Data extracted from a collection —
(* ===== verification/RouterCm.v ===== *)
(** * Connection management in the router (ffrouter.cpp, [HandleRequest])

    The CM_* branches of a connection thread: the request is read into the thread's
    buffer, addresses of containers in it are mapped, the router's librdmacm passes the
    command to the kernel, and the response buffer's first bytes are written.  Both
    buffers live as long as the thread and are not cleared in between. *)

From S2P Require Import Prelude CLayout FfTypes Wire CmdCtrl CmdLocal ReqRouter RouterCtl RouterServe.
From S2P Require Import CmTypes CmVip CmResp.

(** A connection thread: what its reads and writes return, the two buffers, the
    descriptors it passed and the responses it wrote. *)
Record cm_thread : Type := mkCt {
  ct_in : list (option (list Z));
  ct_wr : list Z;
  ct_req : mem;
  ct_rsp : mem;
  ct_fds : list Z;
  ct_out : list (list Z) }.

(** The part of [class FreeFlowRouter] these branches use; a channel is its descriptor. *)
Record cm_router (K : Type) : Type := mkCmRouter {
  cr_kern : K;
  event_channel_map : gmap Z Z;
  vip_map : gmap (list Z) (list Z) }.
Arguments mkCmRouter {K}. Arguments cr_kern {K}. Arguments event_channel_map {K}. Arguments vip_map {K}.

(** The size of the buffers (0xff when RDMA is disabled, 0xfffff otherwise), and the
    address of the request buffer. *)
Record cm_os : Type := mkCmOs { co_cap : Z; co_req : Z; co_lib : lib_os }.

Definition set_ct_req (m : mem) (th : cm_thread) : cm_thread :=
  mkCt (ct_in th) (ct_wr th) m (ct_rsp th) (ct_fds th) (ct_out th).
Definition set_ct_rsp (m : mem) (th : cm_thread) : cm_thread :=
  mkCt (ct_in th) (ct_wr th) (ct_req th) m (ct_fds th) (ct_out th).

(** The next turn; the end of the thread; a function with no branch here. *)
Inductive cm_turn_result (K : Type) : Type :=
| CmNext (th : cm_thread) (r : cm_router K)
| CmDone (th : cm_thread) (r : cm_router K)
| CmElsewhere (code : Z) (th : cm_thread) (r : cm_router K).
Arguments CmNext {K}. Arguments CmDone {K}. Arguments CmElsewhere {K}.

(** ** Places in a request *)

(** Where the command of a request lies in the buffer, and its field [i]. *)
Definition cmd_at (cmd : cty) : Z := offsetof (t_cm_req cmd) 1.
Definition cmd_field_at (cmd : cty) (i : nat) : Z := cmd_at cmd + offsetof cmd i.

Section Branches.
Context {K : Type} (uc : ucma K) (os : cm_os).
Implicit Types (r : cm_router K) (th : cm_thread).

Definition set_kern (k : K) r : cm_router K := mkCmRouter k (event_channel_map r) (vip_map r).
Definition set_channels (m : gmap Z Z) r : cm_router K := mkCmRouter (cr_kern r) m (vip_map r).

(** The request as a value: the channel's descriptor and the command. *)
Definition req_fd (cmd : cty) th : Z := fi (fs (read_val (t_cm_req cmd) (ct_req th) 0) 0) 0.
Definition req_cmd (cmd : cty) th : cval := fs (read_val (t_cm_req cmd) (ct_req th) 0) 1.

(** A branch's result: the number of bytes to write, [None] for [goto end]. *)
Definition branch : Type := res (cm_thread * cm_router K * option Z).

(** [rsp->ret_errno = ...(&req->ec, &req->cmd, &rsp->resp)]: the response is stored
    first; on an error [rsp->resp] keeps what it held. *)
Definition answer_with (rsp_t : cty) (out : K * Z * option (list Z)) (size : Z) th r : branch :=
  let '(k, ret, resp) := out in
  if co_cap os <? sizeof rsp_t then Ub else
  let rsp1 := match resp with
              | Some bs => write_bytes (ct_rsp th) (offsetof rsp_t 1) bs
              | None => ct_rsp th
              end in
  Ok (set_ct_rsp (store32 rsp1 0 (u32 ret)) th, set_kern k r, Some size).

(** A branch that only forwards the command. *)
Definition forward (cmd rsp_t : cty) (f : K -> Z -> cval -> K * Z * option (list Z)) th r : branch :=
  answer_with rsp_t (f (cr_kern r) (req_fd cmd th) (req_cmd cmd th)) (sizeof rsp_t) th r.

(** ** Event channels *)

Definition do_create_event_channel th r : branch :=
  let '(k, ch) := rdma_create_event_channel_r uc (cr_kern r) in
  fd ← of_option ch;
  let r1 := set_kern k r in
  let r2 := if MAP_SIZE <=? fd then r1 else set_channels (<[fd := fd]> (event_channel_map r1)) r1 in
  let rsp := write_bytes (ct_rsp th) (offsetof t_CM_CREATE_EVENT_CHANNEL_RSP 1) (le_split 4 (u32 fd)) in
  Ok (mkCt (ct_in th) (ct_wr th) (ct_req th) rsp (ct_fds th ++ [fd]) (ct_out th), r2,
      Some (sizeof t_CM_CREATE_EVENT_CHANNEL_RSP)).

Definition do_destroy_event_channel th r : branch :=
  let h := fi (fs (read_val t_CM_DESTROY_EVENT_CHANNEL_REQ (ct_req th) 0) 0) 0 in
  ch ← tbl_get (event_channel_map r) h;
  match ch with
  | None => Ok (th, r, None)
  | Some fd =>
      let k := rdma_destroy_event_channel_r uc (cr_kern r) fd in
      Ok (set_ct_rsp (store32 (ct_rsp th) 0 0) th,
          set_kern k (set_channels (delete h (event_channel_map r)) r), Some (sizeof t_cm_ret))
  end.

(** ** Addresses *)

(** [map_vip(get_in_addr(&cmd.field))] *)
Definition map_addr (cmd : cty) (i : nat) r (m : mem) : mem :=
  map_vip (vip_map r) m (get_in_addr m (cmd_field_at cmd i)).

(** [sin_addr] whatever the family; [size] keeps its 0. *)
Definition do_bind_ip th r : branch :=
  let t := t_ucma_abi_bind_ip in
  let th1 := set_ct_req (map_vip (vip_map r) (ct_req th) (cmd_field_at t 4 + 4)) th in
  out ← rdma_bind_addr_resp uc (co_lib os) (cr_kern r) (req_fd t th1) (req_cmd t th1);
  answer_with t_cm_ret out 0 th1 r.

Definition do_bind th r : branch :=
  let t := t_ucma_abi_bind in
  let th1 := set_ct_req (map_addr t 6 r (ct_req th)) th in
  out ← rdma_bind_resp uc (co_lib os) (cr_kern r) (req_fd t th1) (req_cmd t th1);
  answer_with t_cm_ret out (sizeof t_cm_ret) th1 r.

Definition do_resolve_ip th r : branch :=
  let t := t_ucma_abi_resolve_ip in
  let th1 := set_ct_req (map_addr t 4 r (map_addr t 3 r (ct_req th))) th in
  forward t t_cm_ret (rdma_resolve_addr_resp uc (co_lib os)) th1 r.

Definition do_resolve_addr th r : branch :=
  let t := t_ucma_abi_resolve_addr in
  let th1 := set_ct_req (map_addr t 9 r (map_addr t 8 r (ct_req th))) th in
  forward t t_cm_ret (rdma_resolve_addr2_resp uc (co_lib os)) th1 r.

(** ** Options *)

Definition do_set_option th r : branch :=
  let v := read_val t_CM_SET_OPTION_REQ (ct_req th) 0 in
  let o := offsetof t_CM_SET_OPTION_REQ 2 in
  answer_with t_cm_ret
    (rdma_set_option_resp uc (co_lib os) (cr_kern r) (fi (fs v 0) 0) (fs v 1) (co_req os + o)
       (read_bytes (ct_req th) o (fu (fs v 1) 7)))
    (sizeof t_cm_ret) th r.

(** ** Branches that only forward *)

Definition do_create_id th r : branch :=
  forward t_ucma_abi_create_id (t_cm_rsp t_ucma_abi_create_id_resp) (rdma_create_id_resp uc (co_lib os)) th r.
Definition do_get_event th r : branch :=
  forward t_ucma_abi_get_event (t_cm_rsp t_ucma_abi_event_resp) (rdma_get_cm_event_resp uc (co_lib os)) th r.
Definition do_query_route th r : branch :=
  forward t_ucma_abi_query (t_cm_rsp t_ucma_abi_query_route_resp) (ucma_query_route_resp uc (co_lib os)) th r.
Definition do_listen th r : branch :=
  forward t_ucma_abi_listen t_cm_ret (rdma_listen_resp uc (co_lib os)) th r.
Definition do_query_addr th r : branch :=
  forward t_ucma_abi_query (t_cm_rsp t_ucma_abi_query_addr_resp) (ucma_query_addr_resp uc (co_lib os)) th r.
Definition do_query_gid th r : branch :=
  forward t_ucma_abi_query (t_cm_rsp t_ucma_abi_query_addr_resp) (ucma_query_gid_resp uc (co_lib os)) th r.
Definition do_process_conn_resp th r : branch :=
  forward t_ucma_abi_accept t_cm_ret (ucma_process_conn_resp_resp uc (co_lib os)) th r.
Definition do_destroy_id th r : branch :=
  forward t_ucma_abi_destroy_id (t_cm_rsp t_ucma_abi_destroy_id_resp) (ucma_destroy_kern_id_resp uc (co_lib os)) th r.
Definition do_resolve_route th r : branch :=
  forward t_ucma_abi_resolve_route t_cm_ret (rdma_resolve_route_resp uc (co_lib os)) th r.
Definition do_query_path th r : branch :=
  forward t_ucma_abi_query t_CM_UCMA_QUERY_PATH_RSP (ucma_query_path_resp uc (co_lib os)) th r.
Definition do_init_qp_attr th r : branch :=
  forward t_ucma_abi_init_qp_attr (t_cm_rsp t_ibv_kern_qp_attr) (rdma_init_qp_attr_resp uc (co_lib os)) th r.
Definition do_connect th r : branch :=
  forward t_ucma_abi_connect t_cm_ret (rdma_connect_resp uc (co_lib os)) th r.
Definition do_cm_accept th r : branch :=
  forward t_ucma_abi_accept t_cm_ret (rdma_accept_resp uc (co_lib os)) th r.
Definition do_migrate_id th r : branch :=
  forward t_ucma_abi_migrate_id (t_cm_rsp t_ucma_abi_migrate_resp) (rdma_migrate_id_resp uc (co_lib os)) th r.
Definition do_disconnect th r : branch :=
  forward t_ucma_abi_disconnect t_cm_ret (rdma_disconnect_resp uc (co_lib os)) th r.

(** ** The switch *)

Definition cm_branch (f : RDMA_FUNCTION_CALL) th r : option branch :=
  match f with
  | CM_CREATE_EVENT_CHANNEL => Some (do_create_event_channel th r)
  | CM_DESTROY_EVENT_CHANNEL => Some (do_destroy_event_channel th r)
  | CM_CREATE_ID => Some (do_create_id th r)
  | CM_BIND_IP => Some (do_bind_ip th r)
  | CM_BIND => Some (do_bind th r)
  | CM_GET_EVENT => Some (do_get_event th r)
  | CM_QUERY_ROUTE => Some (do_query_route th r)
  | CM_LISTEN => Some (do_listen th r)
  | CM_RESOLVE_IP => Some (do_resolve_ip th r)
  | CM_RESOLVE_ADDR => Some (do_resolve_addr th r)
  | CM_UCMA_QUERY_ADDR => Some (do_query_addr th r)
  | CM_UCMA_QUERY_GID => Some (do_query_gid th r)
  | CM_UCMA_PROCESS_CONN_RESP => Some (do_process_conn_resp th r)
  | CM_DESTROY_ID => Some (do_destroy_id th r)
  | CM_RESOLVE_ROUTE => Some (do_resolve_route th r)
  | CM_UCMA_QUERY_PATH => Some (do_query_path th r)
  | CM_INIT_QP_ATTR => Some (do_init_qp_attr th r)
  | CM_CONNECT => Some (do_connect th r)
  | CM_ACCEPT => Some (do_cm_accept th r)
  | CM_SET_OPTION => Some (do_set_option th r)
  | CM_MIGRATE_ID => Some (do_migrate_id th r)
  | CM_DISCONNECT => Some (do_disconnect th r)
  | _ => None
  end.

(** ** One turn of the loop *)

(** [read(client_sock, req_body, sizeof(t)) < sizeof(t)], as in [read_body]. *)
Definition cm_read_body (t : option cty) th : res (option cm_thread) :=
  match t with
  | None => Ok (Some th)
  | Some t =>
      match ct_in th with
      | [] => Spin
      | None :: rest => Ok (Some (mkCt rest (ct_wr th) (ct_req th) (ct_rsp th) (ct_fds th) (ct_out th)))
      | Some bs :: rest =>
          if co_cap os <? Z.of_nat (length bs) then Ub else
          Ok (if Z.of_nat (length bs) <? sizeof t then None
              else Some (mkCt rest (ct_wr th) (write_bytes (ct_req th) 0 bs) (ct_rsp th)
                           (ct_fds th) (ct_out th)))
      end
  end.

(** [n = write(client_sock, rsp, size)) < size] *)
Definition cm_write (size : Z) th : res (bool * cm_thread) :=
  match ct_wr th with
  | [] => Spin
  | n :: ws =>
      Ok (negb (n <? size),
          mkCt (ct_in th) ws (ct_req th) (ct_rsp th) (ct_fds th)
            (ct_out th ++ [read_bytes (ct_rsp th) 0 size]))
  end.

Definition cm_turn th r : res (cm_turn_result K) :=
  match ct_in th with
  | [] => Spin
  | None :: _ => Ub
  | Some hb :: rest =>
      let th1 := mkCt rest (ct_wr th) (ct_req th) (ct_rsp th) (ct_fds th) (ct_out th) in
      if Z.of_nat (length hb) <? sizeof t_FfrRequestHeader then Ok (CmDone th1 r) else
      let code := fu (decode t_FfrRequestHeader hb) 1 in
      match f ← func_of_code code; q ← cm_format f; Some (f, q.1) with
      | None => Ok (CmElsewhere code th1 r)
      | Some (f, q) =>
          b ← cm_read_body q th1;
          match b with
          | None => Ok (CmDone th1 r)
          | Some th2 =>
              match cm_branch f th2 r with
              | None => Ok (CmElsewhere code th1 r)
              | Some br =>
                  '(th3, r', size) ← br;
                  match size with
                  | None => Ok (CmNext th3 r')
                  | Some n =>
                      '(ok, th4) ← cm_write n th3;
                      Ok (if (ok : bool) then CmNext th4 r' else CmDone th4 r')
                  end
              end
          end
      end
  end.

(** The loop; each turn reads at least once. *)
Fixpoint cm_turns (fuel : nat) th r : res (cm_turn_result K) :=
  match fuel with
  | O => Spin
  | S fuel' =>
      t ← cm_turn th r;
      match t with CmNext th' r' => cm_turns fuel' th' r' | _ => Ok t end
  end.

Definition cm_serve th r : res (cm_turn_result K) := cm_turns (S (length (ct_in th))) th r.

End Branches.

Exercise instructions —
Check each line of the data above for the word "None" and copy the ones where it is found.

Result —
(** A branch's result: the number of bytes to write, [None] for [goto end]. *)
              | None => ct_rsp th
  | None => Ok (th, r, None)
  | _ => None
  | None => Ok (Some th)
      | None :: rest => Ok (Some (mkCt rest (ct_wr th) (ct_req th) (ct_rsp th) (ct_fds th) (ct_out th)))
          Ok (if Z.of_nat (length bs) <? sizeof t then None
  | None :: _ => Ub
      | None => Ok (CmElsewhere code th1 r)
          | None => Ok (CmDone th1 r)
              | None => Ok (CmElsewhere code th1 r)
                  | None => Ok (CmNext th3 r')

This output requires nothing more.